8/24/09: Grand Forks, ND- Joel, Don, & Howard

Awaking relatively early because of the lake of concealment, I took some time at nearby gas station to have some coffee, look over the atlas to get my bearings, and begin plotting a general course. I would be "actually" hitching an interstate, now I-29, for the first time since last August.

It didn't take long to get moving. After a brief wait, I found myself on the way north to Watertown with Steve, a 40- something, professional looking grade school gym teacher. At first, he was quite reserved, but as is usually the case, we found quite a bit to talk about when I feebly attempted to explain why I was out there. Steve had taken a western hitching trip years before, had run out of money in N. California, and had stopped to pick apples with migrants; he got it. There was then yet another nice political/social conversation and before I knew it Steve was dropping me at the extravagant truck stop in Watertown.

I had run into one of the common "professional hitchers" during my stint in Sioux Falls the night before, and there was another in Watertown. He was panhandling and had apparently raised enough to get a cheap hotel and avoid the rumored rain. He was overly friendly, and immediately offered me the floor of his no doubt luxurious accommodations, but I didn't trust him and wanted to keep going anyhow, since it was by now just barely afternoon.

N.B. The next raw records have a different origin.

(** Keeping the candidates with the least value of a criterion. *)
Lemma retain_min (f : AuctionResult -> Z) cs :
  cs <> [] -> ascending cs ->
  exists v, minimumZ (f <$> cs) = Some v /\ retain f v cs <> [] /\ ascending (retain f v cs) /\
    forall r, r ∈ retain f v cs <-> r ∈ cs /\ forall r', r' ∈ cs -> f r <= f r'.
Proof.
  intros Hne Hs. destruct (minimum_spec f cs Hne) as (v & Hv & (a & Ha & Hfa) & Hmin). exists v.
  assert (forall r, r ∈ retain f v cs <-> r ∈ cs /\ forall r', r' ∈ cs -> f r <= f r') as Hiff.
  { intros r. unfold retain. rewrite list_elem_of_filter. split.
    - intros [Hr Hin]. split; [done|]. intros r' Hr'. rewrite Hr. by apply Hmin.
    - intros [Hin Hr]. split; [|done]. specialize (Hr a Ha). specialize (Hmin r Hin). lia. }
  split_and!; [done| |by apply ascending_filter|done].
  intros E. assert (a ∈ retain f v cs) as H by (apply list_elem_of_filter; done). rewrite E in H. by apply not_elem_of_nil in H.
Qed.

(** The last criterion picks an end of the remaining candidates. *)
Lemma pick_end cs :
  cs <> [] -> ascending cs ->
  exists r, (if forallb (fun r => r_imbalance r >? 0) cs then expect (last cs) else expect (head cs)) = Done r /\ r ∈ cs /\
    ((forall x, x ∈ cs -> 0 < r_imbalance x) -> forall x, x ∈ cs -> r_price x <= r_price r) /\
    ((exists x, x ∈ cs /\ r_imbalance x <= 0) -> forall x, x ∈ cs -> r_price r <= r_price x).
Proof.
  intros Hne Hs. destruct (forallb (fun r => r_imbalance r >? 0) cs) eqn:Hall.
  - destruct (last cs) as [r|] eqn:Hl; [|by apply last_None in Hl]. exists r. split_and!; [done|by apply last_Some_elem_of|..].
    + intros _ x Hx. by apply (ascending_last r cs).
    + intros (x & Hx & Hi). rewrite forallb_forall in Hall. apply list_elem_of_In, Hall in Hx. propify. lia.
  - destruct cs as [|r cs]; [done|]. exists r. split_and!; [done|left|..].
    + intros Hpos. exfalso. assert (forallb (fun r => r_imbalance r >? 0) (r :: cs) = true); [|congruence].
      apply forallb_forall. intros x Hx%list_elem_of_In. apply Hpos in Hx. lia.
    + intros _ x Hx. by apply (ascending_head r cs).
Qed.
(* ===== verification/AuctionAlloc.v ===== *)
(** * The allocation

    The allocation of a call auction: [allocate] of engine/auction.rs walks both
    sides in market, price, time and id priority and gives every order what the
    orders ahead of it leave of the auction's volume. *)

From Stdlib Require Import OrdersEx.
From stdpp Require Import sorting.
From S2P Require Import Prelude BTree Order Auction AuctionPrice.


(** ** Comparators *)

(** What [sort_by] asks of the closure it is given: a total order. *)
Class Lawful {A} (cmp : A -> A -> comparison) : Prop := {
  cmp_opp a b : cmp b a = CompOpp (cmp a b);
  cmp_eq_l a b c : cmp a b = Eq -> cmp a c = cmp b c;
  cmp_lt_trans a b c : cmp a b = Lt -> cmp b c = Lt -> cmp a c = Lt;
}.

Definition cmp_leb {A} (cmp : A -> A -> comparison) (a b : A) : bool := match cmp a b with Gt => false | _ => true end.

(** ** Reference allocation *)

(** A queue served in order: every order gets what it still asks, [used] being
    what the first one has, while the volume lasts. *)
Fixpoint serve (volume used : Z) (q : list AuctionOrder) : list (string * Z) :=
  match q with
  | [] => []
  | o :: q => let x := Z.min (a_quantity o - used) volume in (a_id o, x) :: serve (volume - x) 0 q
  end.

Definition served (i : string) (l : list (string * Z)) : Z := sumZ (fun e => if bool_decide (e.1 = i) then e.2 else 0) l.

(** What an id trades in a list of fills. *)
Definition fill_id (s : AuctionSide) (f : AuctionFill) : string := match s with Buy => af_buy_id f | Sell => af_sell_id f end.

Definition traded (s : AuctionSide) (i : string) (fills : list AuctionFill) : Z :=
  sumZ (fun f => if bool_decide (fill_id s f = i) then af_quantity f else 0) fills.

I got a good indication of my immediate future when Howard stopped after 45-minutes. He was around 50, and had a memorable red tattoo of Charlie Brown's Woodstock character on his neck, among many others. He looked like he had experienced some history, and raised Hell doing it! Howard had intended to head the 30-miles east from Watertown into Minnesota, but took the interstate instead when he spotted me. I'm still always amazed that people will turn around, or alter plans for me.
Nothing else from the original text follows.